Пусть вас не пугает это филологическое название: я не собираюсь погружаться в дебри лингвистических исследований - для этого нужно быть опытным языковедом. Я просто хочу поделиться своими впечатлениями о последних театральных постановках в контексте увиденного, а точнее - услышанного со сцены.

Время от времени я посещаю харьковский Дом актера, в котором протекает достаточно пестрая театральная жизнь так называемых негосударственных театров. В основном, это молодежные студии, а также театры, работающие уже не первый год или заявившие о себе только одним-двумя спектаклями. Работают в них невостребованные в государственных театрах актеры-одиночки с монопрограммами, неудовлетворенные положением дел в официальных театрах режиссеры со своими творческими амбициями, часто - люди, одержимые фанатичной любовью к театру, или, наоборот, прагматичные коммерсанты, пытающиеся открыть "свое дело".

В общем, как писал Антон Павлович Чехов, "львы, орлы и куропатки, рогатые олени, гуси, пауки, молчаливые рыбы…"

Харьковский Дом актера принял всех под свою не очень большую по площади крышу, всех обогрел и дал возможность самореализации. Подобное, увы, случается нечасто.

Как правило, дома актера, если таковые вообще имеются, больше похожи на дома престарелых с официальным "красным уголком" и слабо развитой художественной частью.

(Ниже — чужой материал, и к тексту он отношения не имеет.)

(* ===== verification/RaspiWrite.v ===== *)
(** Writing with the SPI flash driver [Raspi]: pages are programmed so that the
    whole write clears the bits that are clear in the data, wherever it starts
    and however many pages it crosses; a range of sectors is erased, and a protected
    chip first loses an erase. *)

From S2P Require Import Prelude Flash FlashProps Io Mtdpart Raspi SpiChip RaspiFacts RaspiOps.
#[global] Open Scope Z_scope.
#[global] Open Scope fw_scope.

(** * Programming *)

Lemma nor_program_length m a d : (a + length d ≤ length m)%nat → length (nor_program m a d) = length m.
Proof.
  intros Ha. unfold nor_program. apply splice_length.
  rewrite length_zip_with, length_take, length_drop. lia.
Qed.

Lemma lookup_nor_program m a d i :
  (a + length d ≤ length m)%nat →
  nor_program m a d !! i =
    if decide (a ≤ i < a + length d)%nat then b ← m !! i; v ← d !! (i - a)%nat; Some (Z.land b v)
    else m !! i.
Proof.
  intros Ha. unfold nor_program.
  assert (length (zip_with Z.land (take (length d) (drop a m)) d) = length d) as Hl.
  { rewrite length_zip_with, length_take, length_drop. lia. }
  rewrite lookup_splice by lia. rewrite Hl. case_decide; [|done].
  rewrite lookup_zip_with, lookup_take_lt, lookup_drop by lia.
  by replace (a + (i - a))%nat with i by lia.
Qed.

Lemma nor_program_app m a d e :
  (a + length d + length e ≤ length m)%nat →
  nor_program (nor_program m a d) (a + length d) e = nor_program m a (d ++ e).
Proof.
  intros Ha. apply list_eq. intros i.
  rewrite (lookup_nor_program m) by (rewrite length_app; lia).
  rewrite lookup_nor_program by (rewrite nor_program_length; lia).
  rewrite lookup_nor_program by lia. rewrite length_app.
  repeat case_decide; try lia; try done.
  - rewrite lookup_app_r by lia. by replace (i - a - length d)%nat with (i - (a + length d))%nat by lia.
  - by rewrite lookup_app_l by lia.
Qed.

Lemma nor_program_nil m a : nor_program m a [] = m.
Proof. apply splice_nil. Qed.

Lemma nor_program_bytes m a d : bytes_ok m → bytes_ok (nor_program m a d).
Proof.
  intros Hm. unfold nor_program. apply splice_bytes_ok; [done|].
  apply zip_land_bytes. by apply bytes_ok_take, bytes_ok_drop.
Qed.

(** Within a page the chip does just that. *)
Lemma program_page_nor m a d :
  (a mod PAGE + length d ≤ PAGE)%nat → (a + length d ≤ length m)%nat →
  program_page m a d = nor_program m a d.
Proof.
  revert m a. induction d as [|v d IH]; intros m a Hp Ha; cbn [program_page]; [by rewrite nor_program_nil|].
  cbn [length] in *.
  assert (alter (λ b, Z.land b v) a m = nor_program m a [v]) as Hm.
  { apply list_eq. intros i. rewrite lookup_nor_program by (cbn; lia). cbn [length].
    case_decide.
    - replace i with a by lia. rewrite list_lookup_alter_eq, Nat.sub_diag. by destruct (m !! a).
    - rewrite list_lookup_alter_ne by lia. done. }
  rewrite Hm. assert (PAGE = 256%nat) as HP by done.
  destruct d as [|w d]; [done|].
  rewrite decide_False.
  - cbn [length] in *. rewrite IH.
    + replace (S a) with (a + length [v])%nat by (cbn; lia).
      by rewrite (nor_program_app m a [v] (w :: d)) by (cbn; lia).
    + cbn [length]. rewrite HP in *. zlia.
    + rewrite nor_program_length by (cbn; lia). cbn. lia.
  - cbn [length] in *. rewrite HP in *. zlia.
Qed.

Section Write.
Context {HW : Type} `{SpiFlash HW}.
Implicit Types (s : raspi HW) (c : flash_chip_t).

(** * A page *)

Lemma exec_pp d four a data c m :
  fl_busy c = 0 → fl_wel c = true → fl_bp c = 0 → four_byte c = four → fl_mem c = m →
  0 ≤ a → (Z.to_nat a + length data ≤ length m)%nat → Z.of_nat (length m) ≤ 2 ^ (if four then 32 else 24) →
  (0 < length data)%nat → a mod FLASH_PAGESIZE + Z.of_nat (length data) ≤ FLASH_PAGESIZE →
  flash_exec d ((OPCODE_PP :: address four a) ++ data) c =
    Some (c ⦃ fl_mem := nor_program m (Z.to_nat a) data ⦄ ⦃ fl_wel := false ⦄ ⦃ fl_busy := cycle PAGE_TIME d ⦄).
Proof.
  intros Hr Hw Hp Hf Hm Ha Hend Hfit Hl Hpage. unfold flash_exec. rewrite Hr. change (0 <? 0) with false.
  cbn -[addr_len take drop of_be cycle address fl_mem Z.to_nat program_page]. rewrite Hw. cbn [negb].
  destruct (take_address four a data c Hf) as [Ht Hd].
  rewrite Ht, Hd, of_be_address by lia. unfold FLASH_PAGESIZE in Hpage.
  assert (PAGE = 256%nat) as HP by done.
  assert ((Z.to_nat a mod PAGE)%nat = Z.to_nat (a mod 256)) as Hmod.
  { rewrite HP, Z2Nat.inj_mod by lia. done. }
  rewrite bool_decide_true.
  - rewrite Hm, program_page_nor; [done| |done]. rewrite Hmod, HP. zlia.
  - rewrite Hm. pose proof (Z.mod_pos_bound a 256). split_and!; [done|lia|rewrite HP; lia|lia].
Qed.

(** A wait that may also run out. *)
Lemma wp_wait_any f c s n pause Q :
  idle f c s → pause_ok pause → (∀ r s', soon (idle f) c s' → Q r s') → wp (wait_loop n pause) Q s.
Proof.
  intros Hs Hp HQ. unfold wait_loop. apply wp_bind.
  eapply wp_mono.
  - eapply (rounds_measure _ (λ (_ : Z) (_ : Z) s', soon (idle f) c s') (λ _ s', soon (idle f) c s') n 0);
      [|by apply soon_now].
    clear s Hs. intros m sr s (t & Ht & Hs). apply wp_bind. eapply wp_raspi_read_sr; [done|].
    intros s1 t1 v Ht1 Hs1 _. change (0 <? 0) with false. cbn match.
    rewrite later_later in Hs1 by lia.
    assert (soon (idle f) c s1) by (exists (t1 + t); split; [lia|done]).
    destruct (Z.land _ _ =? 0); [by apply wp_ret|]. apply wp_bind. eapply Hp; [done|].
    intros s2 t2 Ht2 Hs2. apply wp_ret. exists (m - 1). split; [lia|].
    exists (t2 + (t1 + t)). split; [lia|]. by rewrite <-later_later by lia.
  - intros [x|x] s1 Hs1; apply wp_ret, HQ; [by destruct Hs1 as (? & _ & ?)|done].
Qed.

Мне же в этом подчас странном стилевом и репертуарном многоголосье безоговорочно импонирует только одно - полная творческая свобода существования разных людей в деле, которым они по тем или иным причинам решили заниматься. Слава Богу, мы дожили до такого времени, когда в искусстве можно все и при этом не маячит Госрепертком с его социально-цензурными ограничителями или заказами. Однако сразу напрашивается вопрос: почему сегодня, когда все можно, ничего нет, а когда вчера было нельзя, это было? Что же тогда лежит в основе творческого самовыражения художника? Неужели время диктует свои условия? В самые трудные времена сплошных запретов мы часто наблюдали удивительно мощный процесс концентрации таланта в поиске новых выразительных средств для воплощения замысла в такой форме, чтобы высокие цели были поняты зрителем через сложную систему сценических образов, вызывая чувственно-эмоциональную реакцию в верно расставленных режиссером смысловых акцентах. Все это было в замечательных спектаклях совсем недавнего тоталитарного времени.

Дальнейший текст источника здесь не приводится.